[Saved entries]

(* ===== verification/Features.v ===== *)
(** * Core features (src/api/features.go, src/experimental/features.go)

    The bit set that selects the Wasm proposals a runtime accepts, with its
    update and query operations and its printed form.  A [CoreFeatures] is a
    [uint64], a [Z] below [2^64]. *)

From S2P Require Import Prelude.

Definition CoreFeatures : Type := Z.

Definition CoreFeatureBulkMemoryOperations : CoreFeatures := Z.shiftl 1 0.
Definition CoreFeatureMultiValue : CoreFeatures := Z.shiftl 1 1.
Definition CoreFeatureMutableGlobal : CoreFeatures := Z.shiftl 1 2.
Definition CoreFeatureNonTrappingFloatToIntConversion : CoreFeatures := Z.shiftl 1 3.
Definition CoreFeatureReferenceTypes : CoreFeatures := Z.shiftl 1 4.
Definition CoreFeatureSignExtensionOps : CoreFeatures := Z.shiftl 1 5.
Definition CoreFeatureSIMD : CoreFeatures := Z.shiftl 1 6.

Definition CoreFeaturesThreads : CoreFeatures := Z.shiftl CoreFeatureSIMD 1.
Definition CoreFeaturesTailCall : CoreFeatures := Z.shiftl CoreFeatureSIMD 2.
Definition CoreFeaturesExtendedConst : CoreFeatures := Z.shiftl CoreFeatureSIMD 3.
Definition CoreFeaturesExceptionHandling : CoreFeatures := Z.shiftl CoreFeatureSIMD 4.
Definition CoreFeaturesTypedFunctionReferences : CoreFeatures := Z.shiftl CoreFeatureSIMD 5.

Definition CoreFeaturesV1 : CoreFeatures := CoreFeatureMutableGlobal.
Definition CoreFeaturesV2 : CoreFeatures :=
  Z.lor CoreFeaturesV1
  (Z.lor CoreFeatureBulkMemoryOperations
  (Z.lor CoreFeatureMultiValue
  (Z.lor CoreFeatureNonTrappingFloatToIntConversion
  (Z.lor CoreFeatureReferenceTypes
  (Z.lor CoreFeatureSignExtensionOps CoreFeatureSIMD))))).

(** Go's [f &^ feature] is [Z.ldiff]. *)
Definition SetEnabled (f feature : CoreFeatures) (val : bool) : CoreFeatures :=
  if val then Z.lor f feature else Z.ldiff f feature.

Definition IsEnabled (f feature : CoreFeatures) : bool := negb (Z.land f feature =? 0).

Definition featureName (f : CoreFeatures) : string :=
  if f =? CoreFeatureMutableGlobal then "mutable-global"
  else if f =? CoreFeatureSignExtensionOps then "sign-extension-ops"
  else if f =? CoreFeatureMultiValue then "multi-value"
  else if f =? CoreFeatureNonTrappingFloatToIntConversion then "nontrapping-float-to-int-conversion"
  else if f =? CoreFeatureBulkMemoryOperations then "bulk-memory-operations"
  else if f =? CoreFeatureReferenceTypes then "reference-types"
  else if f =? CoreFeatureSIMD then "simd"
  else if f =? Z.shiftl CoreFeatureSIMD 1 then "threads"
  else if f =? Z.shiftl CoreFeatureSIMD 2 then "tail-call"
  else if f =? Z.shiftl CoreFeatureSIMD 3 then "extended-const"
  else if f =? Z.shiftl CoreFeatureSIMD 4 then "exception-handling"
  else if f =? Z.shiftl CoreFeatureSIMD 5 then "typed-function-references"
  else "".

(** The loop of [String] from bit [i] on, [n] bits left; [acc] is the builder. *)
Fixpoint String_loop (n : nat) (i : Z) (f : CoreFeatures) (acc : string) : string :=
  match n with
  | O => acc
  | S n' =>
      let target := wrap64 (Z.shiftl 1 i) in
      let acc :=
        if IsEnabled f target then
          let name := featureName target in
          if String.eqb name "" then acc
          else (if String.eqb acc "" then acc else acc +:+ "|") +:+ name
        else acc in
      String_loop n' (i + 1) f acc
  end.

Definition String (f : CoreFeatures) : string := String_loop 64 0 f "".

(** The message quotes the feature: [fmt.Errorf("feature %q is disabled", feature)]. *)
Definition quoted (s : string) : string :=
  let q := String.String (Ascii.ascii_of_nat 34) EmptyString in q +:+ s +:+ q.

Definition RequireEnabled (f feature : CoreFeatures) : res unit :=
  if Z.land f feature =? 0 then Err ("feature " +:+ quoted (String feature) +:+ " is disabled")
  else Ok tt.

(** ** Lemmas *)

Lemma land_pow2_eqb f i : 0 <= i -> (Z.land f (2 ^ i) =? 0) = negb (Z.testbit f i).
Proof.
  intros Hi. destruct (Z.testbit f i) eqn:E; simpl.
  - apply Z.eqb_neq. intros H. apply (f_equal (fun x => Z.testbit x i)) in H.
    rewrite Z.land_spec, Z.pow2_bits_true, E, Z.bits_0 in H by lia. done.
  - apply Z.eqb_eq. apply Z.bits_inj'. intros n Hn. rewrite Z.land_spec, Z.bits_0.
    rewrite Z.pow2_bits_eqb by lia. destruct (Z.eqb_spec i n); subst; rewrite ?E; auto using andb_false_r.
Qed.

Lemma IsEnabled_bit f i : 0 <= i -> IsEnabled f (2 ^ i) = Z.testbit f i.
Proof. intros Hi. unfold IsEnabled. rewrite land_pow2_eqb, negb_involutive by lia. done. Qed.

Lemma featureName_high z : 2 ^ 12 <= z -> featureName z = "".
Proof.
  intros Hz. unfold featureName.
  repeat match goal with |- context [z =? ?c] =>
    let v := eval vm_compute in c in
    change (z =? c) with (z =? v); rewrite (proj2 (Z.eqb_neq z v)) by lia
  end. done.
Qed.

(** [String] only looks at the bits that have a name, the low twelve. *)
Lemma String_loop_unnamed n i f acc :
  12 <= i -> i + Z.of_nat n <= 64 -> String_loop n i f acc = acc.
Proof.
  revert i; induction n as [|n IH]; intros i Hi Hn; [done|]. cbn [String_loop].
  rewrite featureName_high by
    (rewrite Z.shiftl_1_l, wrap64_small; unfold is_u64;
      [apply Z.pow_le_mono_r | split; [apply Z.pow_nonneg|apply Z.pow_lt_mono_r]]; lia).
  destruct (IsEnabled f _); apply IH; lia.
Qed.

Lemma String_loop_add n m i f acc :
  String_loop (n + m) i f acc = String_loop m (i + Z.of_nat n) f (String_loop n i f acc).
Proof.
  revert i acc; induction n as [|n IH]; intros i acc; [by rewrite Z.add_0_r|].
  cbn [Nat.add String_loop]. rewrite IH. f_equal. lia.
Qed.

Lemma String_loop_ext n i f g acc :
  0 <= i -> i + Z.of_nat n <= 64 ->
  (forall k, i <= k < i + Z.of_nat n -> Z.testbit f k = Z.testbit g k) ->
  String_loop n i f acc = String_loop n i g acc.
Proof.
  revert i acc; induction n as [|n IH]; intros i acc Hi Hn Hfg; [done|]. cbn [String_loop].
  assert (IsEnabled f (wrap64 (Z.shiftl 1 i)) = IsEnabled g (wrap64 (Z.shiftl 1 i))) as ->.
  { rewrite Z.shiftl_1_l, wrap64_small, !IsEnabled_bit; [apply Hfg; lia|lia|lia|].
    unfold is_u64. split; [apply Z.pow_nonneg; lia|apply Z.pow_lt_mono_r; lia]. }
  apply IH; [lia|lia|]. intros k Hk. apply Hfg. lia.
Qed.

Lemma String_12 g : String g = String_loop 12 0 g "".
Proof.
  unfold String. change 64%nat with (12 + 52)%nat. rewrite String_loop_add.
  apply String_loop_unnamed; lia.
Qed.

Lemma String_low f : String f = String (f mod 2 ^ 12).
Proof.
  rewrite !String_12. apply String_loop_ext; [lia|lia|].
  intros k Hk. rewrite Z.mod_pow2_bits_low by lia. done.
Qed.

Lemma testbit_u64 z : 0 <= z -> (forall n, 64 <= n -> Z.testbit z n = false) -> 0 <= z < 2 ^ 64.
Proof.
  intros Hz H. split; [done|]. destruct (Z.eq_dec z 0) as [->|]; [lia|].
  apply Z.log2_lt_pow2; [lia|]. destruct (Z.lt_ge_cases (Z.log2 z) 64) as [|Hge]; [done|].
  specialize (H _ Hge). rewrite Z.bit_log2 in H by lia. done.
Qed.

(** *** Reading a printed set back: the names between the bars. *)

Definition namedFeatures : list (string * Z) :=
  map (fun i => (featureName (Z.shiftl 1 (Z.of_nat i)), Z.shiftl 1 (Z.of_nat i))) (seq 0 12).

Definition nameBit (s : string) : Z :=
  match List.find (fun p => String.eqb (fst p) s) namedFeatures with
  | Some (_, b) => b
  | None => 0
  end.

Fixpoint parseNames (s cur : string) : Z :=
  match s with
  | EmptyString => nameBit cur
  | String.String c s' =>
      if Nat.eqb (Ascii.nat_of_ascii c) 124 then Z.lor (nameBit cur) (parseNames s' "")
      else parseNames s' (cur +:+ String.String c EmptyString)
  end.

Lemma parseNames_String_all :
  forallb (fun n => parseNames (String_loop 12 0 (Z.of_nat n) "") "" =? Z.of_nat n) (seq 0 4096) = true.
Proof. vm_compute. reflexivity. Qed.

Lemma parseNames_String f : parseNames (String f) "" = f mod 2 ^ 12.
Proof.
  rewrite String_low. pose proof (Z.mod_pos_bound f (2 ^ 12) ltac:(lia)) as Hb.
  pose proof (proj1 (forallb_forall _ _) parseNames_String_all (Z.to_nat (f mod 2 ^ 12))) as H.
  cbv beta in H. rewrite Z2Nat.id, <- String_12 in H by lia. apply Z.eqb_eq, H, in_seq. lia.
Qed.

(** ** Properties *)

(** Setting and querying features. After [SetEnabled] of one feature (a
    single bit) that feature reads as set, every other one is unchanged, the
    result is still a 64-bit set, and [RequireEnabled] succeeds exactly when
    [IsEnabled] holds. *)
Theorem features_set_get (f : CoreFeatures) (i j : Z) (val : bool) :
  is_u64 f -> 0 <= i < 64 -> 0 <= j < 64 ->
  IsEnabled (SetEnabled f (2 ^ i) val) (2 ^ j) = (if i =? j then val else IsEnabled f (2 ^ j)) /\
  is_u64 (SetEnabled f (2 ^ i) val) /\
  (RequireEnabled f (2 ^ j) = Ok tt <-> IsEnabled f (2 ^ j) = true).
Proof.
  intros Hf Hi Hj. rewrite !IsEnabled_bit by lia. split_and!.
  - unfold SetEnabled. destruct val; rewrite ?Z.lor_spec, ?Z.ldiff_spec, Z.pow2_bits_eqb by lia;
      destruct (Z.eqb_spec i j); subst; simpl;
      rewrite ?orb_true_r, ?orb_false_r, ?andb_true_r, ?andb_false_r; done.
  - unfold SetEnabled, is_u64 in *. apply testbit_u64.
    + destruct val; [apply Z.lor_nonneg | apply Z.ldiff_nonneg]; pose proof (Z.pow_pos_nonneg 2 i); lia.
    + intros n Hn. assert (Z.testbit f n = false).
      { destruct Hf. rewrite <- (Z.mod_small f (2 ^ 64)) by lia. apply Z.mod_pow2_bits_high. lia. }
      destruct val; rewrite ?Z.lor_spec, ?Z.ldiff_spec, Z.pow2_bits_eqb by lia;
        rewrite H; simpl; [apply Z.eqb_neq; lia|done].
  - unfold RequireEnabled. rewrite land_pow2_eqb by lia. by destruct (Z.testbit f j).
Qed.

Lemma features_set_get_witness :
  IsEnabled (SetEnabled CoreFeaturesV1 (2 ^ 6) true) (2 ^ 2) = IsEnabled CoreFeaturesV1 (2 ^ 2).
Proof.
  apply (features_set_get CoreFeaturesV1 6 2 true); unfold is_u64; vm_compute; intuition congruence.
Defined.

(** The printed form of a feature set determines it on the features that
    have a name: reading the names between the bars gives the low twelve bits
    back, so two sets print alike exactly when those bits agree. *)
Theorem features_string_roundtrip (f g : CoreFeatures) :
  parseNames (String f) "" = f mod 2 ^ 12 /\
  (String f = String g <-> f mod 2 ^ 12 = g mod 2 ^ 12).
Proof.
  split; [apply parseNames_String|]. split; intros E.
  - by rewrite <- !parseNames_String, E.
  - by rewrite String_low, (String_low g), E.
Qed.

(** On a group of features, [IsEnabled] asks for one of them, not for all:
    a set with multi-value only answers [true] for the group of version 2. *)
Theorem features_group_any :
  (forall f g, IsEnabled f g = true <-> exists i, 0 <= i /\ Z.testbit f i = true /\ Z.testbit g i = true) /\
  IsEnabled CoreFeatureMultiValue CoreFeaturesV2 = true.
Proof.
  split; [|done]. intros f g. unfold IsEnabled. rewrite negb_true_iff, Z.eqb_neq. split.
  - intros H. destruct (Z.eq_dec (Z.land f g) 0) as [|Hne]; [done|].
    destruct (Z.lt_ge_cases (Z.land f g) 0) as [Hlt|Hge].
    + pose proof (Z.log2_nonneg (Z.land f g)).
      exists (Z.succ (Z.log2 (Z.pred (- Z.land f g)))).
      pose proof (Z.bits_above_log2_neg (Z.land f g) (Z.succ (Z.log2 (Z.pred (- Z.land f g)))) ltac:(lia) ltac:(lia)) as B.
      rewrite Z.land_spec, andb_true_iff in B. pose proof (Z.log2_nonneg (Z.pred (- Z.land f g))).
      split; [lia|done].
    + pose proof (Z.bit_log2 (Z.land f g) ltac:(lia)) as B. rewrite Z.land_spec, andb_true_iff in B.
      exists (Z.log2 (Z.land f g)). split; [apply Z.log2_nonneg|done].
  - intros (i & Hi & Hf & Hg) E. apply (f_equal (fun x => Z.testbit x i)) in E.
    rewrite Z.land_spec, Hf, Hg, Z.bits_0 in E. done.
Qed.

■ **TASK INSTRUCTIONS**
Return, in full, every line of these entries that holds "simpl".

■ **PROBLEM SOLUTION**
  intros Hi. destruct (Z.testbit f i) eqn:E; simpl.
      destruct (Z.eqb_spec i j); subst; simpl;
        rewrite H; simpl; [apply Z.eqb_neq; lia|done].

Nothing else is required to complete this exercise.